Updated March 2017
Henry Hub natural gas prices declined in 2016 to US$2.41 per million British thermal units (MMBtu) from US$2.77/MMBtu in 2015. This was as a result of weak growth in demand that coupled with a mild winter led to storage inventories exceeding the five-year average across Canada and the United States. Given significant shale gas supply in the U.S. and high storage levels, the North American natural gas market is expected to remain well supplied. The wide-scale replacement of coal with natural gas in the power generation market in the United States is at risk as a result of the Trump administration’s energy policy; however, some replacement is still expected on a state-by-state level. The development of additional U.S. LNG facilities and anticipated growth in U.S. exports to Mexico are also expected to provide additional demand and lessen the supply/demand imbalance. However, the abundant supply situation is expected to continue throughout the forecast period, keeping prices relatively low.

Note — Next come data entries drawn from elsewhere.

(* ===== verification/Callout.v ===== *)
(** * Timers: [sctp_callout.c]

    The userspace stack runs its own callout queue: timers are started and
    stopped from any thread, and a timer thread advances the tick count and calls
    the functions of the timers that are due.  The queue lock is dropped around
    each call, so the called function and the other threads may start and stop
    timers, the ones still to be visited included; [sctp_os_timer_next] is the
    cursor that makes this safe.  What happens while the lock is dropped is the
    parameter [handler], a list of queue operations that may depend on the state;
    the called functions themselves are not part of this component. *)

From S2P Require Import Prelude Tailq.

(** ** Data *)

Definition SCTP_CALLOUT_ACTIVE : Z := 0x0002.
Definition SCTP_CALLOUT_PENDING : Z := 0x0004.

(** [struct sctp_callout]; function and argument pointers are opaque. *)
Record sctp_callout := Callout { c_time : Z; c_arg : Z; c_func : Z; c_flags : Z }.

(** The static variables and the queue, all under the queue lock. *)
Record callout_state := CState {
  ticks : Z;
  sctp_os_timer_next : option nat;
  callqueue : list nat;
  timers : gmap nat sctp_callout
}.

Definition timer_of (s : callout_state) (c : nat) : sctp_callout :=
  default (Callout 0 0 0 0) (timers s !! c).

Definition set_timer (s : callout_state) (c : nat) (t : sctp_callout) : callout_state :=
  CState (ticks s) (sctp_os_timer_next s) (callqueue s) (<[c := t]> (timers s)).

Definition set_next (s : callout_state) (n : option nat) : callout_state :=
  CState (ticks s) n (callqueue s) (timers s).

Definition set_queue (s : callout_state) (q : list nat) : callout_state :=
  CState (ticks s) (sctp_os_timer_next s) q (timers s).

Definition set_ticks (s : callout_state) (t : Z) : callout_state :=
  CState t (sctp_os_timer_next s) (callqueue s) (timers s).

Definition with_flags (t : sctp_callout) (f : Z) : sctp_callout :=
  Callout (c_time t) (c_arg t) (c_func t) f.

Definition pending (t : sctp_callout) : bool :=
  negb (Z.land (c_flags t) SCTP_CALLOUT_PENDING =? 0).

(** ** Operations *)

Definition sctp_get_tick_count (s : callout_state) : Z := ticks s.

Definition sctp_os_timer_init (s : callout_state) (c : nat) : callout_state :=
  set_timer s c (Callout 0 0 0 0).

(** Unlinking a timer moves the cursor off it. *)
Definition callout_unlink (s : callout_state) (c : nat) : option callout_state :=
  let s := if opt_eqb (sctp_os_timer_next s) (Some c)
           then set_next s (TAILQ_NEXT (callqueue s) c) else s in
  q ← TAILQ_REMOVE (callqueue s) c;
  Some (set_queue s q).

Definition sctp_os_timer_start (s : callout_state) (c : option nat) (to_ticks : Z)
  (ftn : option Z) (arg : Z) : option callout_state :=
  match c, ftn with
  | Some c, Some ftn =>
      s ← (if pending (timer_of s c) then callout_unlink s c else Some s);
      let to_ticks := if to_ticks <=? 0 then 1 else to_ticks in
      let t := Callout (i32 (ticks s + to_ticks)) arg ftn
                 (Z.lor SCTP_CALLOUT_ACTIVE SCTP_CALLOUT_PENDING) in
      let s := set_timer s c t in
      Some (set_queue s (callqueue s ++ [c]))
  | _, _ => Some s
  end.

Definition sctp_os_timer_stop (s : callout_state) (c : nat) : option (Z * callout_state) :=
  let t := timer_of s c in
  if negb (pending t) then
    Some (0, set_timer s c (with_flags t (Z.land (c_flags t) (Z.lnot SCTP_CALLOUT_ACTIVE))))
  else
    let s := set_timer s c (with_flags t
      (Z.land (c_flags t) (Z.lnot (Z.lor SCTP_CALLOUT_ACTIVE SCTP_CALLOUT_PENDING)))) in
    s ← callout_unlink s c;
    Some (1, s).

(** What may run while the queue lock is dropped. *)
Inductive timer_op :=
| OpStart (c : nat) (to_ticks : Z) (ftn arg : Z)
| OpStop (c : nat).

Figure 1.5 [Tableau] shows the historical and forecast Henry Hub price for natural gas. Henry Hub prices are expected to average US$3.00/MMBtu in 2017, ranging from US$2.50/MMBtu to $3.35/MMBtu. In the low price scenario, prices are forecast to remain basically flat at 2016 levels because any demand increases are projected to be readily matched by supply, while in the high price scenario, demand is forecast to grow more rapidly, reducing the imbalance between supply and demand.
The Henry Hub natural gas price is forecast to gradually strengthen to US$4.35/MMBtu by 2026 in the base price scenario, reflecting increased international demand through a combination of U.S. LNG exports and U.S. exports to Mexico and increased U.S. demand, primarily in the power sector. In the low and high price scenarios, the price will reach US$3.52/MMBtu and US$6.20/MMBtu, respectively.
How the Henry Hub price was derived can be found in the methodology section.
Alberta storage levels in early 2016 were high, widening the differential between AECO-C prices and Henry Hub prices, which then widened further as a result of the Fort McMurray wildfires. The AECO-C price hit a low of $1.14 per gigajoule (GJ) in May, and in fact hit an all-time low of $0.50/GJ on May 9, as the wildfires forced the shut-in of oil sands facilities, which account for the largest component of domestic demand. The lower Alberta prices and therefore higher differential prompted an increase in exports to the United States as buyers took advantage of the cheaper supply from Alberta. As affected oil sands facilities came back on-stream in midsummer, the differential narrowed, bringing it close to historical levels.
In 2016, the AECO-C price declined to an average of Cdn$2.05/GJ, down 22 per cent from 2015. As was the case in previous years, oil sands demand, although not increasing as significantly, and gas-fired electricity generation are forecast to continue to account for the largest shares of natural gas demand in Alberta. As a result of the forecast growth in demand, the AECO-C price is projected to strengthen in 2017, as shown in Figure 1.6 [Tableau]. Prices are forecast to average Cdn$2.99/GJ in 2017, with a range of Cdn$2.37/GJ to Cdn$3.43/GJ. Over the forecast period, the price of natural gas is projected to increase and reach an average of Cdn$4.38/GJ by 2026, with a range of Cdn$3.40/GJ to Cdn$6.67/GJ.
The forecast assumes that gas production in the United States will continue to increase, acting as a price ceiling in the short term. In the long term, demand for natural gas is forecast to increase because, under Alberta’s Climate Leadership Plan, coal-fired electricity generation is to be phased out by 2030, prompting a switch to natural gas. Additionally, as the United States exports increasing volumes of its natural gas, there may be opportunities for Alberta to supply the U.S. natural gas market.
How the AECO-C price is derived can be found in the methodology section.